特集 神経系に作用する薬物マニュアル1998
Ⅴ.その他
パーキンソン病治療薬
山本 光利
1
,
小川 紀雄
2
Mitsutoshi Yamamoto
1
,
Norio Ogawa
2
1香川県立中央病院神経内科
2岡山大学医学部分子細胞医学研究施設神経情報学部門
pp.518-520
発行日 1998年10月15日
Published Date 1998/10/15
DOI https://doi.org/10.11477/mf.2425901656
- 有料閲覧
- 文献概要
- 1ページ目
中枢神経疾患の治療薬の中で,パーキンソン病治療薬はもっとも理論的に成功している。病態や治療薬を考える上では,シナプス部における神経伝達物質と受容体の変化の把握が重要である。パーキンソン病の主病変は黒質―線条体のドーパミン(DA)ニューロンの変性脱落であるが,それ以外にも線条体での相対的なアセチルコリン(ACh)系の機能亢進,さらには,陳旧症例におけるdopamine-β-hydroxylase低下によるノルアドレナリン(NA)の低下など多彩な生化学的変化が知られている。以下に作用機序による治療薬の分類に従い概略を述べる。
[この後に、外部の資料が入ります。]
(* ===== verification/RespTrip.v ===== *)
(** A request of the Redis dialect and back: an array of bulk strings frames to
    its arguments whatever bytes they hold, and each command's canonical words
    parse to the command. *)

From S2P Require Import Prelude Bytes Text Core Record Glob Tags Command Arith Resp RespCommand RespParse.

#[local] Delimit Scope string_scope with str.

(** ** The array form *)

Definition bulk_of (a : bytes) : bytes := BULK_PREFIX :: u64_text (len a) ++ CRLF ++ a ++ CRLF.

Definition request (args : list bytes) : bytes :=
  ARRAY_PREFIX :: u64_text (len args) ++ CRLF ++ concat (bulk_of <$> args).

(** Empty arrays, which are skipped. *)
Definition empties (n : nat) : bytes := concat (repeat (ARRAY_PREFIX :: bs "0" ++ CRLF) n).

Lemma digits_no b v : 0 <= v -> is_ascii_digit b = false -> b ∉ u64_text v.
Proof.
  intros Hv Hb Hin. pose proof (u64_text_digits v Hv) as Hd. rewrite Forall_forall in Hd. apply Hd in Hin. congruence.
Qed.

Lemma parse_i64_text v : 0 <= v <= I64_MAX -> parse_i64 (byte_val <$> u64_text v) = Some v.
Proof.
  intros Hv. assert (fits 64 v) as Hf by width. pose proof (u64_text_roundtrip v Hf) as Hr.
  pose proof (u64_text_digits v ltac:(lia)) as Hd. pose proof (u64_text_nonempty v) as Hn.
  destruct (u64_text v) as [|b l] eqn:E; [done|]. apply Forall_cons in Hd as [Hb _]. apply is_ascii_digit_lt in Hb.
  cbn [fmap list_fmap] in *. unfold parse_i64.
  assert (forall o, parse_u64 (byte_val b :: (byte_val <$> l)) = o ->
    match byte_val b with 45 => o | _ => o end = o) as _ by (by intros; repeat case_match).
  destruct (byte_val b) as [|p|p] eqn:Eb; try lia.
  repeat (destruct p as [p|p|]; try lia; try (rewrite Hr; cbn; by rewrite (proj2 (Z.leb_le _ _)) by lia)).
Qed.

Lemma read_header_at a prefix v rest d :
  0 <= v <= I64_MAX -> prefix <> LF -> prefix <> CR ->
  read_header (a ++ prefix :: u64_text v ++ CRLF ++ rest) (length a) prefix d
  = Ok (Some (v, (length a + 1 + length (u64_text v) + 2)%nat)).
Proof.
  intros Hv Hlf Hcr. unfold read_header. rewrite list_lookup_middle, bool_decide_eq_true_2 by done. cbn [negb].
  rewrite drop_app_length.
  change (u64_text v ++ CRLF ++ rest) with (u64_text v ++ [CR] ++ LF :: rest).
  assert (find_byte LF (prefix :: u64_text v ++ [CR] ++ LF :: rest) = Some (length (u64_text v) + 2)%nat) as ->.
  { change (prefix :: u64_text v ++ [CR] ++ LF :: rest) with ((prefix :: u64_text v) ++ [CR] ++ LF :: rest).
    rewrite app_assoc, find_byte_app.
    - rewrite length_app. cbn. f_equal. lia.
    - pose proof (digits_no LF v ltac:(lia) eq_refl). set_solver. }
  cbv zeta. rewrite (proj2 (Nat.ltb_lt _ _)) by lia. cbn [andb].
  replace (length a + (length (u64_text v) + 2) - 1)%nat with (length (a ++ prefix :: u64_text v)) by
    (rewrite length_app; cbn; lia).
  replace (a ++ prefix :: u64_text v ++ [CR] ++ LF :: rest) with ((a ++ prefix :: u64_text v) ++ CR :: LF :: rest) by
    (by rewrite <- app_assoc).
  rewrite list_lookup_middle, bool_decide_eq_true_2 by done.
  assert (slice_of ((a ++ prefix :: u64_text v) ++ CR :: LF :: rest) (length a + 1) (length (a ++ prefix :: u64_text v))
          = u64_text v) as ->.
  { replace ((a ++ prefix :: u64_text v) ++ CR :: LF :: rest) with ((a ++ [prefix]) ++ u64_text v ++ CR :: LF :: rest) by
      (by rewrite <- !app_assoc).
    apply slice_here; rewrite !length_app; cbn; lia. }
  rewrite digits_utf8 by (apply u64_text_digits; lia). cbn [ok_or mbind Result_bind].
  rewrite parse_i64_text by done. cbn [ok_or mbind Result_bind]. do 3 f_equal. lia.
Qed.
本病の薬物療法はDA補充療法から始まり,神経保護薬,さらには神経修復薬をめざして研究が行われている。DAアゴニストは実験系では神経保護作用を示唆しているが,臨床では直接的な証明はいまだされていない1-3)。DAアゴニストは臨床的にはlevodopa使用量を削減できる薬剤として,また,levodopaに伴う問題点の克服するための薬物と現実には理解してよい。本病は基本的には徐々に進行していく。このためDAの補充療法のみでは十分な薬効が得られがたくなる。こうした観点から,本病の薬物療法はできるだけ効果をあげ副作用を少なくするために,作用機序の異なった薬物の「低用量・多剤併用」が基本である。本稿では開発段階にあるパーキンソン病治療薬についても概略を述べる。